In his address to Congress, the US president raged that he was "still in conversation" with Japan in an effort to maintain the peace in the Pacific when torpedo planes and dive bombers wreaked havoc on the warships at anchor and killed more than 2,000 people on 7 December, 1941.
For years, the blame for what President Roosevelt described as an "unprovoked and dastardly attack" and an act of "treachery" was put on Japanese diplomats in Washington, who had allegedly failed to pass on a message breaking off peace talks until 40 minutes after the attack.
But now the son of one of the shamed diplomats has used newly released documents to prove his theory that the Japanese military was responsible for delaying the "final memorandum" to the US.

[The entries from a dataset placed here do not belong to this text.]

(** [a or b] *)
Definition py_or (a b : option string) : option string :=
  if truthy a then a else b.

Record t := mk {
  client_id : option string;
  client_secret : option string;
  username : option string;
  password : option string;
  user_agent : option string
}.

(** [_validate]: the names of the credentials that are missing, in the
    order of the checks. *)
Definition missing (c : t) : list string :=
  (if truthy (client_id c) then [] else ["REDDIT_CLIENT_ID"])
  ++ (if truthy (client_secret c) then [] else ["REDDIT_CLIENT_SECRET"])
  ++ (if truthy (username c) then [] else ["REDDIT_USERNAME"])
  ++ (if truthy (password c) then [] else ["REDDIT_PASSWORD"]).

(** [Config.__init__], with the environment as a map; [inl] is the
    [ValueError], with the names it lists. *)
Definition init (client_id client_secret username password user_agent
                 : option string) (environ : gmap string string)
  : list string + t :=
  let c :=
    {| client_id := py_or client_id (environ !! "REDDIT_CLIENT_ID");
       client_secret := py_or client_secret (environ !! "REDDIT_CLIENT_SECRET");
       username := py_or username (environ !! "REDDIT_USERNAME");
       password := py_or password (environ !! "REDDIT_PASSWORD");
       user_agent :=
         py_or user_agent
               (Some (default DEFAULT_USER_AGENT (environ !! "REDDIT_USER_AGENT"))) |} in
  match missing c with
  | [] => inr c
  | names => inl names
  end.

End Config.

(** * Proofs *)

(** ** Generic facts *)

Lemma fold_left_invariant {A B : Type} (f : A -> B -> A) (P : A -> Prop)
    (l : list B) (a : A) :
  P a -> (forall a b, b ∈ l -> P a -> P (f a b)) -> P (fold_left f l a).
Proof.
  revert a. induction l as [|b l IH]; intros a Ha Hstep; simpl; [done|].
  apply IH.
  - apply Hstep; [left | done].
  - intros a' b' Hb'. apply Hstep. by right.
Qed.

Lemma alter_middle {A : Type} (f : A -> A) (l : list A) (i : nat) (x : A) :
  l !! i = Some x ->
  exists l1 l2, l = l1 ++ x :: l2 /\ alter f i l = l1 ++ f x :: l2
                /\ List.length l1 = i.
Proof.
  revert i. induction l as [|y l IH]; intros [|i] Hi; simplify_eq/=.
  - by exists [], l.
  - destruct (IH i Hi) as (l1 & l2 & -> & Ha & <-).
    exists (y :: l1), l2. simpl. by rewrite Ha.
Qed.

(** ** [list.sort(key=...)] sorts, permutes and is stable *)

Section SortFacts.
Context {A : Type} (key : A -> Z).

Lemma insert_by_perm (x : A) (l : list A) : insert_by key x l ≡ₚ x :: l.
Proof.
  induction l as [|y l IH]; simpl; [done|].
  destruct (key x <=? key y); [done|].
  rewrite IH. apply Permutation_swap.
Qed.

Lemma sort_by_perm (l : list A) : sort_by key l ≡ₚ l.
Proof.
  induction l as [|x l IH]; simpl; [done|].
  rewrite insert_by_perm. by rewrite IH.
Qed.

Lemma insert_by_sorted (x : A) (l : list A) :
  Sorted Z.le (map key l) -> Sorted Z.le (map key (insert_by key x l)).
Proof.
  induction l as [|y l IH]; simpl; intros Hs.
  - repeat constructor.
  - destruct (Z.leb_spec (key x) (key y)) as [Hle|Hgt]; simpl.
    + constructor; [done|]. by constructor.
    + inversion Hs as [|? ? Hs' Hhd]; subst.
      constructor; [by apply IH|].
      destruct l as [|z l]; simpl.
      * constructor. lia.
      * destruct (Z.leb_spec (key x) (key z)); simpl; constructor; try lia.
        by inversion Hhd.
Qed.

Takeo Iguchi, a professor of international relations and a former Japanese ambassador to Bangladesh and New Zealand, spent 12 years combing the foreign ministrys archives in an effort to clear the name of his father, Sado, who was working at the Japanese embassy in Washington at the time.
Documents released by Japans foreign ministry in October reveal that it originally intended to submit a note to Washington that would qualify under international law as an "ultimatum", but that the Imperial Army opposed revealing its hand, instead ordering that the message should simply terminate negotiations.

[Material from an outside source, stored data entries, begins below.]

(** * The capacity boundary *)

(** C2, as the code has it: for each strategy, on an input file that
    exists.  A message whose framed length is the capacity plus one makes
    [embed] raise its capacity error and leaves the disk as it was (the
    arrays read from it are copied before any change).  A message whose
    framed length is the capacity is embedded, with library functions that
    keep lengths: [embed] returns, the file is written, and every bit of
    the framed message is in the coefficients handed to the inverse
    transform, none being dropped by the bound check of the loop.  For the
    DCT that is coefficient 5 of block [i], for the DWT the fraction of
    coefficient [100 i] of subband 2, for the DFT the magnitude of bin
    [2000 + 2 i].  The DFT needs a channel with a non-zero sample. *)
Theorem capacity_boundary :
  forall (Lc : dct_library) (Lw : dwt_library) (Lf : fft_library)
         (fs : disk) (audio_path output_path : String.string)
         (sample_rate : N) (audio_data : audio) (message : text),
    fs audio_path = Some (Wav sample_rate audio_data) ->
    let channel_1 := first_channel audio_data in
    let b := framed message in
    ((length b = length channel_1 / DCT.block_size + 1 ->
      DCT.embed Lc fs audio_path message output_path =
      (fs, Raised (TooLarge (Z.of_nat (length channel_1 / DCT.block_size))))) /\
     (length b = length channel_1 / DCT.block_size ->
      (forall x, length x = DCT.block_size ->
                 length (dct Lc x) = DCT.block_size) ->
      (forall x, length x = DCT.block_size ->
                 length (idct Lc x) = DCT.block_size) ->
      exists out,
        DCT.embed_channel Lc channel_1 message = Returned out /\
        (forall i, i < length b ->
           slice (i * DCT.block_size) (i * DCT.block_size + DCT.block_size) out
           = idct Lc (dct_written Lc channel_1 i (nth i b false))) /\
        embedded (DCT.embed Lc fs audio_path message output_path)
          fs output_path sample_rate audio_data out)) /\
    (forall target,
       let coeffs := wavedec Lw channel_1 DWT.wavelet DWT.level in
       nth_error coeffs DWT.subband_idx = Some target ->
       (length b = length target / DWT.step + 1 ->
        DWT.embed Lw fs audio_path message output_path =
        (fs, Raised (TooLarge (Z.of_nat (length target / DWT.step))))) /\
       (length b = length target / DWT.step ->
        channel_1 <> [] ->
        (forall target',
           length target' = length target ->
           length channel_1 <=
           length (waverec Lw
                     (firstn DWT.subband_idx coeffs ++ target'
                      :: skipn (S DWT.subband_idx) coeffs) DWT.wavelet)) ->
        exists target' out,
          DWT.embed_channel Lw channel_1 message = Returned out /\
          out = firstn (length channel_1)
                  (waverec Lw
                     (firstn DWT.subband_idx coeffs ++ target'
                      :: skipn (S DWT.subband_idx) coeffs) DWT.wavelet) /\
          (forall j,
             nth_error target' j =
             option_map (dwt_written b j) (nth_error target j)) /\
          embedded (DWT.embed Lw fs audio_path message output_path)
            fs output_path sample_rate audio_data out)) /\
    ((Z.of_nat (length b) = DFT.max_bits (length channel_1) + 1)%Z ->
     DFT.embed Lf fs audio_path message output_path =
     (fs, Raised (TooLarge (DFT.max_bits (length channel_1))))) /\
    ((Z.of_nat (length b) = DFT.max_bits (length channel_1))%Z ->
     (forall x, length (fft Lf x) = length x) ->
     (forall x, length (ifft Lf x) = length x) ->
     (exists v, In v channel_1 /\ ~ (v == 0)%Q) ->
     exists (max_amp : Q) (X' : list (complex Lf)) (max_val : Q) (out : list Q),
       dft_stages Lf channel_1 b max_amp X' max_val out /\
       DFT.embed_channel Lf channel_1 message = Returned out /\
       (forall i, i < length b ->
          exists phase,
            nth_error X' (DFT.start_idx + i * DFT.step)
            = Some (polar Lf (dft_amp max_amp (nth i b false)) phase)) /\
       embedded (DFT.embed Lf fs audio_path message output_path)
         fs output_path sample_rate audio_data out).
Proof.
  intros Lc Lw Lf fs audio_path output_path rate data message Hfile ch b.
  pose proof (CapacityFacts.framed_enough message) as H16. fold b in H16.
  split; [split | split; [| split]].
  - intros Hn. eapply WrapperFacts.embed_with_raises; [exact Hfile |].
    apply CapacityFacts.dct_too_large. fold ch b. lia.
  - intros Hn Hd Hi.
    destruct (DCTFacts.dct_embed_loop_spec Lc Hd Hi ch b 0 ch eq_refl)
      as [out [Hrun [Hlen [_ Hin]]]]; [lia |].
    assert (Hemb : DCT.embed_channel Lc ch message = Returned out).
    { unfold DCT.embed_channel. fold (framed message). fold b.
      destruct (Nat.ltb_spec (length ch / DCT.block_size) (length b));
        [lia | exact Hrun]. }
    exists out. split; [exact Hemb |]. split.
    + intros i Hlt. apply ArrayFacts.slice_is.
      * apply Hi, (DCTFacts.length_dct_written Lc Hd).
        unfold DCT.block_size in *.
        pose proof (Nat.div_mod_eq (length ch) 1024). nia.
      * intros j Hj. apply (Hin i j Hlt Hj).
    + apply SaveFacts.embed_with_embedded;
        [exact Hfile | exact Hemb | exact Hlen |].
      intros ->. cbn [length] in Hlen. rewrite <- Hlen in Hn.
      change (0 / DCT.block_size) with 0 in Hn. lia.
  - intros target coeffs Hsub. split.
    + intros Hn. eapply WrapperFacts.embed_with_raises; [exact Hfile |].
      eapply CapacityFacts.dwt_too_large; [exact Hsub | fold b; lia].
    + intros Hn Hne Hrec.
      assert (Hcap : length (framed message) <= length target / DWT.step)
        by (fold b; lia).
      destruct (SlotFacts.dwt_embed_loop_exact (framed message) 0 target Hcap)
        as [target' [Hrun Hout]].
      assert (Hlen' : length target' = length target).
      { destruct (DWTFacts.dwt_embed_loop_spec (framed message) 0 target Hcap)
          as [t2 [Hrun2 [Hlen2 _]]].
        rewrite Hrun in Hrun2. injection Hrun2 as <-. exact Hlen2. }
      set (out := firstn (length ch)
                    (waverec Lw
                       (firstn DWT.subband_idx coeffs ++ target'
                        :: skipn (S DWT.subband_idx) coeffs) DWT.wavelet)).
      assert (Hemb : DWT.embed_channel Lw ch message = Returned out).
      { unfold DWT.embed_channel. fold (framed message). fold coeffs.
        rewrite (ArrayFacts.get_item_ok _ _ Hsub). cbn [bind].
        destruct (Nat.ltb_spec (length target / DWT.step)
                    (length (framed message))) as [Hlt | _]; [lia |].
        rewrite Hrun. cbn [bind].
        rewrite ArrayFacts.set_item_ok
          by (apply nth_error_Some; rewrite Hsub; discriminate).
        reflexivity. }
      exists target', out. split; [exact Hemb |]. split; [reflexivity |].
      split.
      * intros j. rewrite Hout. destruct (nth_error target j); [| reflexivity].
        cbn [option_map]. unfold dwt_written, b.
        cbn [Nat.leb Nat.add]. rewrite andb_true_r, Nat.sub_0_r. reflexivity.
      * specialize (Hrec target' Hlen').
        assert (Hlo : length out = length ch)
          by (unfold out; rewrite length_firstn; lia).
        apply SaveFacts.embed_with_embedded;
          [exact Hfile | exact Hemb | exact Hlo |].
        intros E. rewrite E in Hlo. cbn [length] in Hlo.
        destruct ch; [contradiction | discriminate].
  - intros Hn. eapply WrapperFacts.embed_with_raises; [exact Hfile |].
    apply CapacityFacts.dft_too_large. fold ch b. lia.
  - intros Hn Hfft Hifft Hnz.
    destruct (DFTStages.dft_embed_channel_stages Lf Hfft Hifft ch message Hnz)
      as [m [max_amp [X' [max_val Hst]]]]; [fold b; lia |].
    cbv zeta in Hst.
    destruct Hst as [_ [_ [Hnorm [Hamp [Hrun [HlenX [_ [Hnew [Hval Hemb]]]]]]]]].
    eexists max_amp, X', max_val, _.
    split; [| split; [exact Hemb | split]].
    + eexists. split; [exact Hnorm |]. split; [exact Hamp |].
      split; [exact Hrun |]. split; [exact Hval | reflexivity].
    + intros i Hi. destruct (Hnew i Hi) as [c [_ [Hw _]]]. eauto.
    + apply SaveFacts.embed_with_embedded; [exact Hfile | exact Hemb | |].
      * rewrite (DFTStages.length_rescaled Lf Hifft). exact HlenX.
      * intros E. apply (f_equal (@length Q)) in E.
        rewrite (DFTStages.length_rescaled Lf Hifft), HlenX in E.
        destruct Hnz as [v [Hin _]].
        destruct ch; [destruct Hin | discriminate].
Qed.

When the "final memorandum" was cabled to the Japanese embassy in Washington, the military withheld the 14th and concluding paragraph for 15 hours.
-snip-
(Excerpt) Read more at news.scotsman.com ...
bttt
ping
Without a Declaration of War, Japan attacked the United States' Pacific Fleet on Sunday morning, December 7th, 1941. No matter what their intentions may have been, it was sneak attack (in classic Japanese fashion) but in the end was a strategic disaster for them. Pearl Harbor insured that the war in the Pacific would be a war to the death and they learned that the hard way on August 6th and 9th, 1945.
Maybe its time we laid the blame for the attack on Pearl Harbor on the Japanese.The Army didn't do it. The Navy didn't do it. FDR and the federal government didn't do it.
I'll say it again: you post the best articles.
And we should believe this WHY??
Clearly this guy is on a mission to clear his Father's name
in the eyes of the US, (for God knows, the Japanese couldn't give a ratsass about this issue, and never have).
Doesn't the movie Tora Bora make it clear that the message was withheld?
This, of course, put those poor guys on a seat so hot I wouldn't care to contemplate it. You can't get an uglier job than that as a diplomat. The presentation of that declaration prior to any bombs falling was their only real protection under international law, and it is a tribute to Roosevelt's restraint that he didn't have them shot when the bombs fell first.
It is laudable for the son to try to clear his father's name, but I don't think that name was really in question, at least in the United States. Whether the declaration was delayed by his incompetence is entirely irrelevant - he was set up from the beginning, and the bombs would have fallen anyway.
What is new in this article is that the military attachés in the Japanese embassy were responsible for delaying the transmission.
If this information is true then the Japanese ambassadors Nomura and Kurusu have gotten a bum rap.
Yes, but did they have any idea what? My recollection is that the planes were arranged in rows for the purpose of preventing anyone from being able to sneak among them unobserved. Had the Japanese been intending to have bombs hand-planted by saboteurs, this might have been a good defense. Unfortunately, it was ineffective against the threat that actually materialized.
Quaint isn't it. The notion that our government would get riled up by a country not declaring war first. That norm lasted for a few centuries to protect nations from such "sneek attacks." It's long gone now -- along with the rest of codified "international law," which is being plowed under by the terrorists of the International Criminal Court.
BUMP.
Marking place for tomorrow's read.
And we should believe this WHY??
Clearly this guy is on a mission to clear his Father's name
in the eyes of the US, (for God knows, the Japanese couldn't give a ratsass about this issue, and never have).
________________________________________________________
Actually you have it backwards. This guy certainly has a bias, but he is trying to clear his father and lay the blame on the Japanese Army. And as the article points out, another historian was murdered for a controversial WWII opinion recently.
So I would say at least some in Japan "give a ratsass" about this.
This has been common knowledge for years. I can remember being told this story when I was in high school. I graduated in 1959...Japan deliberately withheld the last paragraph. End of story.
So He says.
Why would it matter in the end if it was the Military, the Diplomats, or the Emperor himself?
It matters to him, but not to us. I suspect the message was delivered exactly when it was intended to be.
Very Observant.
Had the message been delivered ahead of time, the impact would have been the same.
These days, we considder ourselves luck if anyone takes responsibility after the fact.